- Church: Church of England
- In office: 1922 to 1940
- Predecessor: Walter Frere
- Successor: Raymond Raynes

Orders
- Ordination: 1904

Personal details
- Born: 31 December 1877
- Died: 21 October 1949 (aged 71)
- Denomination: Anglicanism

= Edward Keble Talbot =

English Anglican priest

Edward Keble Talbot (31 December 1877 - 21 October 1949) was an English Anglican priest, who was the Superior of the Community of the Resurrection, a religious community for men in Mirfield, West Yorkshire.

==Early life and family==
Talbot was the son of the education campaigner Lavinia Talbot and Edward Stuart Talbot, the first Warden of Keble College, Oxford, who later became Bishop of Rochester, Bishop of Southwark and then Bishop of Winchester; Talbot's brother, Neville Stuart Talbot, became Bishop of Pretoria.

Talbot was educated at Winchester and then Christ Church, Oxford, where he obtained a second-class degree in Literae Humaniores (classics).

==Ordained ministry==
Talbot was ordained in 1904. From 1904 to 1906, he was curate of St Mary's Church, Woolwich in south-east London. He joined the Community of the Resurrection in 1906.

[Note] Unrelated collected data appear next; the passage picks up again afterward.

(** ** The signature content *)

Inductive NuGetHashAlgorithm := NuGetSha256 | NuGetSha384 | NuGetSha512.
#[export] Instance nuget_hash_eq_dec : EqDecision NuGetHashAlgorithm.
Proof. solve_decision. Defined.
Definition oid (alg : NuGetHashAlgorithm) : str :=
  match alg with
  | NuGetSha256 => chars "2.16.840.1.101.3.4.2.1"
  | NuGetSha384 => chars "2.16.840.1.101.3.4.2.2"
  | NuGetSha512 => chars "2.16.840.1.101.3.4.2.3"
  end.
Definition from_oid (s : str) : option NuGetHashAlgorithm :=
  List.find (λ alg, bool_decide (s = oid alg)) [NuGetSha256; NuGetSha384; NuGetSha512].
Record NuGetSignatureContent := mk_content { hash_algorithm : NuGetHashAlgorithm; package_hash : bytes }.
Definition package_hash_property_name (alg : NuGetHashAlgorithm) : str := oid alg ++ chars "-Hash".
(** [split(pat)], one section and what follows the pattern *)
Definition split_next (text pat : str) : str * option str :=
  match find text pat with
  | Some k => (sub text 0 k, Some (sub text (k + len pat) (len text)))
  | None => (text, None)
  end.
Definition split_signature_content_pair (line : str) : outcome (str * str) :=
  '(key, value) ← ok_or (split_once 58 line) "invalid NuGet signature content line {line:?}";
  bail_if (bool_decide (key = []) || bool_decide (value = [])) "invalid NuGet signature content line {line:?}";;
  Ok (key, value).
Definition content_lines (section : str) : list str := List.filter (λ l, negb (bool_decide (l = []))) (lines section).
Fixpoint content_version (ls : list str) (version : option str) : outcome (option str) :=
  match ls with
  | [] => Ok version
  | l :: ls' =>
      '(key, value) ← split_signature_content_pair l;
      content_version ls' (if bool_decide (key = chars "Version") then Some value else version)
  end.
Section Content.
Context `{Base64} `{DigestOracle}.
Definition nuget_hash (alg : NuGetHashAlgorithm) (bs : bytes) : bytes :=
  digest (match alg with NuGetSha256 => Sha256 | NuGetSha384 => Sha384 | NuGetSha512 => Sha512 end) bs.
Definition signature_content_bytes (alg : NuGetHashAlgorithm) (package_hash : bytes) : bytes :=
  encode_utf8 (chars "Version:" ++ chars "1" ++ [10; 10] ++ package_hash_property_name alg ++ chars ":" ++ b64_encode package_hash
               ++ [10; 10]).
Fixpoint content_hash (ls : list str) : outcome NuGetSignatureContent :=
  match ls with
  | [] => Err "NuGet signature content does not contain a supported package hash property"
  | l :: ls' =>
      '(key, value) ← split_signature_content_pair l;
      match strip_suffix (chars "-Hash") key ≫= from_oid with
      | Some alg =>
          package_hash ← ok_or (b64_decode value) "NuGet signature content package hash is not valid base64";
          bail_if (bool_decide (package_hash = [])) "NuGet signature content package hash is empty";;
          Ok (mk_content alg package_hash)
      | None => content_hash ls'
      end
  end.
Definition parse_signature_content (bs : bytes) : outcome NuGetSignatureContent :=
  text ← ok_or (from_utf8 bs) "NuGet signature content is not UTF-8";
  let '(header, rest) := split_next text [10; 10] in
  rest ← ok_or rest "NuGet signature content is missing package hash section";
  let '(hash_section, _) := split_next rest [10; 10] in
  version ← content_version (content_lines header) None;
  match version with
  | Some v => bail_if (negb (bool_decide (v = chars "1"))) "unsupported NuGet signature content version {value}; expected {SIGNATURE_CONTENT_VERSION}"
  | None => Err "NuGet signature content is missing Version"
  end;;
  content_hash (content_lines hash_section).
End Content.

With the outbreak of the First World War, Talbot was commissioned into the British Army as a temporary Chaplain to the Forces 4th Class (equivalent in rank to captain) on 21 August 1914. In the 1916 King's Birthday Honours, he was awarded the Military Cross (MC). From 18 April 1916 to 19 February 1917, he held the temporary rank of Chaplain to the Forces 3rd Class (equivalent in rank to major) while serving as the senior chaplain of a division. On 15 February 1918, he was a made a temporary Chaplain to the Forces 2nd Class (equivalent in rank to lieutenant colonel) and appointed senior chaplain of a corps. On 30 September 1918, he relinquished the appointment of senior chaplain to a corps, and reverted to the rank of temporary Chaplain to the Forces 4th Class. He continued to serve in the army until 1919; he then relinquished his commission and thereby ending his military service.

He became Superior of the Community of the Resurrection in 1922, serving until 1940. On 2 July 1920, he was also appointed one of the chaplains to King George V. He continued as chaplain to Edward VIII and to George VI; he stepped down from the post in 1945.

He died on 21 October 1949; he never married.